Endometriosis has an average detection time of 7-10 years, it is detected very late, and it is different in each woman. I had been normalizing a period of ten days, with excessive bleeding, to the point that I had tests and always had anemia. If you add to this a job in which you have to push your body to very great limits practically every day of the week, it was a horrible combination. I got to normalize my life with anti-inflammatories, with anemia, with days that I couldn't move, I felt totally incapacitated. But I went to the doctor, I had a cytology, an ultrasound, and nothing was detected, because it is very difficult to detect. Today the technology is not as advanced as it should be to achieve early detection.

Being a professional athlete, how could it be overlooked?

Football is far behind in this aspect. They do tests to detect injuries, cardiac or general problems, but in terms of gynecology we are totally forgotten, helpless. Everything is private, the clubs do not cover anything and this happens in 95% of the teams, I would dare to say. We have the rule every month, it is very important to know if that is going to prevent you from competing and it has to be something that is at the same level of importance as the rest of the tests.

Clubs like Barcelona explain that they have an exhaustive control of the cycles of their footballers

It's one of the reasons why Barça is the team it is right now, because of these kinds of details that are really very important things. I am very glad that he does it and I hope the rest of the clubs copy these models.

Should training be adapted to the time of the cycle?

Of course. You have to have a conversation with your player to get her to tell you how his menstruation affects her. For example, when I had my period – now I am in an induced menopause – she gained about two kilos the previous week. In the first two days I deflated and when I finished I had lost a lot of weight. I've had muscle injuries because of it, I'm convinced. It is no coincidence that they are always one or two days after the period.

What changes can be introduced?

It is very important that they know how it affects each player and that training sessions are adapted based on that. If there is a strength workout and you are at the beginning of your period, if that day you cannot lift 60 kilos and you have to lift 30, 20 or do the exercise without weight, you have to adapt, period. If you don't, the bleeding is greater, the pain is increased, and the risk of injury is greater.

He returned to play in May, how did he do it?

Negative experiences make you super strong mentally, more than I thought. I started with a hormonal treatment that made me feel very bad, I vomited every day after a normal effort such as running, I had a lot of pain, I couldn't sleep well... a lot of side effects totally incompatible with sports practice.
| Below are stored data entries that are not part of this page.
Lemma priority_step_int s t v n :
  s !! "priority_score" = Some v -> py_int v = Ok n ->
  priority_step s t = (Ok (<["priority_score" := VJson (JInt (clamp n))]> s), t).
Proof.
  intros Hk Hn. unfold priority_step.
  rewrite (dict_truthy_lookup _ _ _ Hk), (contains_Some _ _ _ Hk). simpl.
  unfold getitem. rewrite Hk. run. rewrite Hn. simpl.
  by rewrite insert_insert_eq.
Qed.

Lemma priority_step_invalid s t v e :
  s !! "priority_score" = Some v -> py_int v = Raise e -> e <> OverflowError ->
  priority_step s t = (Ok (<["priority_score" := VJson (JInt 50)]> s), t).
Proof.
  intros Hk Hn He. unfold priority_step.
  rewrite (dict_truthy_lookup _ _ _ Hk), (contains_Some _ _ _ Hk). simpl.
  unfold getitem. rewrite Hk. run. rewrite Hn. simpl.
  destruct (py_int_raises _ _ Hn) as [-> | [-> | ->]]; done.
Qed.

Lemma priority_step_overflow s t b :
  s !! "priority_score" = Some (VJson (JFloat (S754_infinity b))) ->
  priority_step s t = (Raise OverflowError, t).
Proof.
  intros Hk. unfold priority_step.
  rewrite (dict_truthy_lookup _ _ _ Hk), (contains_Some _ _ _ Hk). simpl.
  unfold getitem. rewrite Hk. run. reflexivity.
Qed.

Lemma priority_step_cases s t :
  (s !! "priority_score" = None /\ priority_step s t = (Ok s, t))
  \/ (exists v n, s !! "priority_score" = Some v /\ py_int v = Ok n
        /\ priority_step s t = (Ok (<["priority_score" := VJson (JInt (clamp n))]> s), t))
  \/ (exists v e, s !! "priority_score" = Some v /\ py_int v = Raise e /\ e <> OverflowError
        /\ priority_step s t = (Ok (<["priority_score" := VJson (JInt 50)]> s), t))
  \/ (exists b, s !! "priority_score" = Some (VJson (JFloat (S754_infinity b)))
        /\ priority_step s t = (Raise OverflowError, t)).
Proof.
  destruct (s !! "priority_score") as [v|] eqn:Hk.
  - destruct (py_int v) as [n|e] eqn:Hn.
    + right; left. exists v, n. eauto using priority_step_int.
    + destruct (decide (e = OverflowError)) as [->|He].
      * apply py_int_overflow in Hn as [b ->].
        right; right; right. exists b. eauto using priority_step_overflow.
      * right; right; left. exists v, e. eauto using priority_step_invalid.
  - left. eauto using priority_step_absent.
Qed.

(** What a successful priority step leaves in the dictionary. *)
Lemma priority_step_inv s t s1 t1 :
  priority_step s t = (Ok s1, t1) ->
  t1 = t
  /\ (forall k, k <> "priority_score"%string -> s1 !! k = s !! k)
  /\ match s !! "priority_score" with
     | None => s1 !! "priority_score" = None
     | Some v => exists n, s1 !! "priority_score" = Some (VJson (JInt n))
                   /\ 1 <= n <= 100
                   /\ match py_int v with Ok m => n = clamp m | Raise _ => n = 50 end
     end.
Proof.
  intros Hrun.
  destruct (priority_step_cases s t)
    as [[Hk H] | [(v & n & Hk & Hn & H) | [(v & e & Hk & Hn & He & H) | (b & Hk & H)]]];
    rewrite H in Hrun; simplify_eq; rewrite Hk.
  - done.
  - split; [done|]. split; [intros k Hne; by rewrite lookup_insert_ne|].
    exists (clamp n). rewrite lookup_insert_eq, Hn. auto using clamp_range.
  - split; [done|]. split; [intros k Hne; by rewrite lookup_insert_ne|].
    exists 50. rewrite lookup_insert_eq, Hn. split; [done|]. split; [lia|done].
Qed.

(** The deadline step on a dictionary without a usable deadline. *)
Lemma deadline_step_falsy s t :
  value_truthy (dict_get s "deadline" (VJson JNull)) = false ->
  deadline_step s t = (Ok (<["deadline" := VJson JNull]> s), t).
Proof.
  intros Hf. unfold deadline_step. rewrite Hf, andb_false_r. reflexivity.
Qed.

Lemma deadline_step_truthy s t v :
  s !! "deadline" = Some v -> value_truthy v = true ->
  deadline_step s t =
    match v with
    | VJson (JStr text) =>
        match strptime text with
        | Some d => (Ok (<["deadline" := VDateTime d]> s), t)
        | None => (Ok (<["deadline" := VJson JNull]> s),
                   t ++ [EvPrint ("Warning: Could not parse AI suggested deadline: "
                                  +:+ text +:+ ". Setting a default.")])
        end
    | _ => (Raise TypeError, t)
    end.
Proof.
  intros Hk Hv. unfold deadline_step.
  rewrite (dict_truthy_lookup _ _ _ Hk), (contains_Some _ _ _ Hk),
    (dict_get_Some _ _ _ _ Hk), Hv, Hk. simpl.
  destruct v as [[| b | z | f | text | l | o] | dt]; try reflexivity.
  destruct (strptime text); reflexivity.
Qed.
(** * gazr: head pose estimation (src/head_pose_estimation.cpp)

    A shallow embedding of [HeadPoseEstimation] and the properties its
    specification states about it.

    - C++ [float] and [double] are IEEE-754 binary32 and binary64 values,
      modelled with the Standard Library's [spec_float] and its
      round-to-nearest-even operations (every operation rounds to its own
      format; no fused multiply-add, no excess precision).
    - A call returns normally, throws, or has undefined behaviour
      ([outcome]); unchecked [std::vector] indexing out of range is
      undefined behaviour.
    - [cv::Mat] is a header over a shared pixel buffer: images live in a
      store of buffers and drawing writes to the buffer of its target.
    - OpenCV and dlib routines whose code is not part of the repository
      (the detector, the landmark predictor, [solvePnP], [Rodrigues],
      [projectPoints], [saturate_cast<int>]) and the constants of the
      header are fields of the class [Collaborators]. *)

From Stdlib Require Import ZArith QArith Lia Floats.SpecFloat.
From stdpp Require Import base list gmap strings pretty.

Local Open Scope Z_scope.

(** * Part I: the model *)

(** ** IEEE-754 arithmetic *)

Definition float32 := spec_float.
Definition float64 := spec_float.

Module F32.
Definition prec : Z := 24.
Definition emax : Z := 128.
Definition add : float32 → float32 → float32 := SFadd prec emax.
Definition sub : float32 → float32 → float32 := SFsub prec emax.
Definition mul : float32 → float32 → float32 := SFmul prec emax.
Definition div : float32 → float32 → float32 := SFdiv prec emax.
Definition abs : float32 → float32 := SFabs.
Definition eqb : float32 → float32 → bool := SFeqb.
(** [(float)n] for an integer [n]. *)
Definition of_Z (n : Z) : float32 := binary_normalize prec emax n 0 false.
(** [(float)d] for a double [d]: rounds to nearest, overflows to infinity. *)
Definition of_F64 (d : float64) : float32 :=
  match d with
  | S754_finite s m e => binary_round prec emax s m e
  | _ => d
  end.
End F32.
I returned to Spain and changed the treatment and this seems to be doing me better. I saw the light a little bit, also thanks to the psychological help I've had and I felt strong enough to gradually come back and test myself. I wasn't really going to compete, but the combination of being psychologically very strong and the fact that the new treatment was making me feel better, made me reach what I hadn't imagined, which was to compete.

What future plans do you have?

My idea is to continue with football until my body says 'enough'. Now I will change the treatment probably. I have to put a vaginal ring because this one is not working as well as it should, according to the gynecologists, it should not have as many side effects. I will start this treatment at the end of July or beginning of August and I don't know how it will go. Maybe I'll also get an IUD, maybe I'll empty myself a little... this is according to the evolution, every three months I have a check-up.